(* ===== verification/ReadSources.v ===== *)
(** * The sources of a read ([filter_iterator.rs], [segment_iterator.rs], [db_iter.rs])

    What a read of the tree merges or walks: the filter on sequence numbers, the iterators over the L0
    views and the sorted runs of a segment, the chain of segments of a range scan, and the walk over
    sources of a point lookup.  A boxed iterator is the sum of the iterators that are boxed there. *)

From S2P Require Export SortedRunIter Manifest MergeOperator.

(** ** [FilterIterator] *)

Record FilterIterator (I : Type) := mkFilter { fi_iterator : I; fi_predicate : RowEntry → bool }.
Arguments mkFilter {I} _ _.
Arguments fi_iterator {I} _.
Arguments fi_predicate {I} _.

Definition seq_at_most (max_seq : option Z) (e : RowEntry) : bool :=
  match max_seq with Some s => (seq e <=? s)%Z | None => true end.

(** [FilterIterator::new_with_max_seq] *)
Definition new_with_max_seq {I} (it : I) (max_seq : option Z) : FilterIterator I := mkFilter it (seq_at_most max_seq).

(** The loop of [FilterIterator::next] *)
Fixpoint filter_next {I} `{RowEntryIterator I} (fuel : nat) (f : FilterIterator I) : result (option RowEntry * FilterIterator I) :=
  match fuel with
  | O => OutOfFuel
  | S fuel =>
      '(o, it) ← it_next (fi_iterator f);
      let f := mkFilter it (fi_predicate f) in
      match o with
      | Some e => if fi_predicate f e then mret (Some e, f) else filter_next fuel f
      | None => mret (None, f)
      end
  end.

Definition filter_iterator {I} `{RowEntryIterator I} (fuel : nat) : RowEntryIterator (FilterIterator I) := {|
  it_init f := it ← it_init (fi_iterator f); mret (mkFilter it (fi_predicate f));
  it_next := filter_next fuel;
  it_seek k f := it ← it_seek k (fi_iterator f); mret (mkFilter it (fi_predicate f));
|}.

(** ** [GetIterator]

    The sources in the order they are walked, each initialized when the walk reaches it.  Sources
    that are initialized ahead are still handed out in order, so the lookahead is not observable. *)

Record GetIterator (S : Type) := mkGet { get_key : bytes; get_sources : list S; get_current : option S }.
Arguments mkGet {S} _ _ _.
Arguments get_key {S} _.
Arguments get_sources {S} _.
Arguments get_current {S} _.

Section get_iterator.
  Context {S : Type} `{RowEntryIterator S}.

(** [GetIterator::with_lookahead] *)
Definition get_new (k : bytes) (sources : list S) : GetIterator S := mkGet k sources None.

(** The loop of [GetIterator::next], with a source at hand. *)
Fixpoint get_walk (k : bytes) (sources : list S) (cur : S) : result (option RowEntry * GetIterator S) :=
  '(o, cur) ← it_next cur;
  match o with
  | Some e =>
      mret match value e with
           | Value _ => (Some e, mkGet k [] None)
           | Tombstone => (None, mkGet k [] None)
           | Merge _ => (Some e, mkGet k sources (Some cur))
           end
  | None =>
      match sources with
      | [] => mret (None, mkGet k [] None)
      | s :: sources => s ← it_init s; get_walk k sources s
      end
  end.

(** [GetIterator::next] *)
Definition get_next (g : GetIterator S) : result (option RowEntry * GetIterator S) :=
  match get_current g with
  | Some cur => get_walk (get_key g) (get_sources g) cur
  | None =>
      match get_sources g with
      | [] => mret (None, g)
      | s :: sources => s ← it_init s; get_walk (get_key g) sources s
      end
  end.

(** [GetIterator::seek] *)
Definition get_seek (k : bytes) (g : GetIterator S) : result (GetIterator S) :=
  if decide (k = get_key g) then mret g
  else range ← BytesRange.new (Included (get_key g)) (Included (get_key g)); Err (SeekKeyOutOfRange k range).

Global Instance get_iterator : RowEntryIterator (GetIterator S) := {
  it_init g := mret g;
  it_next := get_next;
  it_seek := get_seek;
}.
End get_iterator.

(** [Iterator::filter] with a fallible test *)
Fixpoint filterM {A} (p : A → result bool) (l : list A) : result (list A) :=
  match l with
  | [] => mret []
  | x :: l => b ← p x; l ← filterM p l; mret (if b : bool then x :: l else l)
  end.

(** The binary heap of every merge: [Heap I] holds the entries of a merge of iterators [I]. *)
Class HeapFamily (Heap : Type → Type) := heap_of :: ∀ I, MinHeap (HeapEntry I) (Heap I).
(** The entries of one merge are compared in its order [o]. *)
Class HeapFamilyLaws (Heap : Type → Type) `{HeapFamily Heap} (o : IterationOrder) : Prop := heap_laws :: ∀ I, MinHeapLaws (@he_cmp I o).

Section sources.
  Context {B F : Type} `{FilterTraits B F} (Heap : Type → Type) `{HeapFamily Heap} (fuel : nat).

(** ** The tables of a tree *)

(** The iterators boxed for the L0 views and the sorted runs of a tree. *)
Inductive LeafIterator := LeafSst (s : SstIterator F) | LeafRun (r : SortedRunIterator F).

Global Instance leaf_iterator : RowEntryIterator LeafIterator := {
  it_init l := match l with
               | LeafSst s => s ← it_init s; mret (LeafSst s)
               | LeafRun r => r ← it_init r; mret (LeafRun r)
               end;
  it_next l := match l with
               | LeafSst s => '(o, s) ← it_next s; mret (o, LeafSst s)
               | LeafRun r => '(o, r) ← it_next r; mret (o, LeafRun r)
               end;
  it_seek k l := match l with
                 | LeafSst s => s ← it_seek k s; mret (LeafSst s)
                 | LeafRun r => r ← it_seek k r; mret (LeafRun r)
                 end;
}.

(** [SegmentScanContext]; how many iterators are built at once and the segment named in the options
    do not change what is read. *)
Record SegmentScanContext := mkContext {
  ctx_store : TableReads F;
  ctx_range : BytesRange.t;
  ctx_options : SstIteratorOptions;
}.

Definition leaf_of (o : option (SstIterator F)) : list LeafIterator := LeafSst <$> option_list o.

(** [build_l0_point_iters] *)
Definition build_l0_point_iters (views : list SsTableView) (ctx : SegmentScanContext) : result (list LeafIterator) :=
  os ← mapM (λ v, sst_iterator_new_owned (ctx_range ctx) v (ctx_store ctx) (ctx_options ctx)) views;
  mret (os ≫= leaf_of).

(** [build_sr_point_iters] *)
Definition build_sr_point_iters (k : bytes) (runs : list SortedRun) (ctx : SegmentScanContext) : result (list LeafIterator) :=
  its ← mapM (λ sr, views ← tables_covering_point_key (sst_views sr) k; build_l0_point_iters views ctx) runs;
  mret (concat its).

(** [build_l0_range_iters] *)
Definition build_l0_range_iters (views : list SsTableView) (ctx : SegmentScanContext) : result (list LeafIterator) :=
  os ← mapM (λ v, sst_iterator_new_owned_initialized (ctx_range ctx) v (ctx_store ctx) (ctx_options ctx)) views;
  mret (os ≫= leaf_of).

(** [build_sr_range_iters] *)
Definition build_sr_range_iters (runs : list SortedRun) (ctx : SegmentScanContext) : result (list LeafIterator) :=
  overlapping ← filterM (λ sr, overlaps_range (sst_views sr) (ctx_range ctx)) runs;
  mapM (λ sr, r ← run_iterator_new_owned (ctx_range ctx) sr (ctx_store ctx) (ctx_options ctx);
              r ← run_init r; mret (LeafRun r)) overlapping.

(** ** A chain of segments *)

Definition TreeMerge : Type := MergeIterator LeafIterator (Heap LeafIterator).
Local Instance tree_merge_iterator : RowEntryIterator TreeMerge := merge_iterator fuel.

━━━━

> [YOUR INSTRUCTIONS]: Write out the lines from the one containing "k r; mret (LeafRun r)" through the last line of the records above. Include both of those lines and nothing else.

> [RESPONSE BELOW]:
                 | LeafRun r => r ← it_seek k r; mret (LeafRun r)
                 end;
}.

(** [SegmentScanContext]; how many iterators are built at once and the segment named in the options
    do not change what is read. *)
Record SegmentScanContext := mkContext {
  ctx_store : TableReads F;
  ctx_range : BytesRange.t;
  ctx_options : SstIteratorOptions;
}.

Definition leaf_of (o : option (SstIterator F)) : list LeafIterator := LeafSst <$> option_list o.

(** [build_l0_point_iters] *)
Definition build_l0_point_iters (views : list SsTableView) (ctx : SegmentScanContext) : result (list LeafIterator) :=
  os ← mapM (λ v, sst_iterator_new_owned (ctx_range ctx) v (ctx_store ctx) (ctx_options ctx)) views;
  mret (os ≫= leaf_of).

(** [build_sr_point_iters] *)
Definition build_sr_point_iters (k : bytes) (runs : list SortedRun) (ctx : SegmentScanContext) : result (list LeafIterator) :=
  its ← mapM (λ sr, views ← tables_covering_point_key (sst_views sr) k; build_l0_point_iters views ctx) runs;
  mret (concat its).

(** [build_l0_range_iters] *)
Definition build_l0_range_iters (views : list SsTableView) (ctx : SegmentScanContext) : result (list LeafIterator) :=
  os ← mapM (λ v, sst_iterator_new_owned_initialized (ctx_range ctx) v (ctx_store ctx) (ctx_options ctx)) views;
  mret (os ≫= leaf_of).

(** [build_sr_range_iters] *)
Definition build_sr_range_iters (runs : list SortedRun) (ctx : SegmentScanContext) : result (list LeafIterator) :=
  overlapping ← filterM (λ sr, overlaps_range (sst_views sr) (ctx_range ctx)) runs;
  mapM (λ sr, r ← run_iterator_new_owned (ctx_range ctx) sr (ctx_store ctx) (ctx_options ctx);
              r ← run_init r; mret (LeafRun r)) overlapping.

(** ** A chain of segments *)

Definition TreeMerge : Type := MergeIterator LeafIterator (Heap LeafIterator).
Local Instance tree_merge_iterator : RowEntryIterator TreeMerge := merge_iterator fuel.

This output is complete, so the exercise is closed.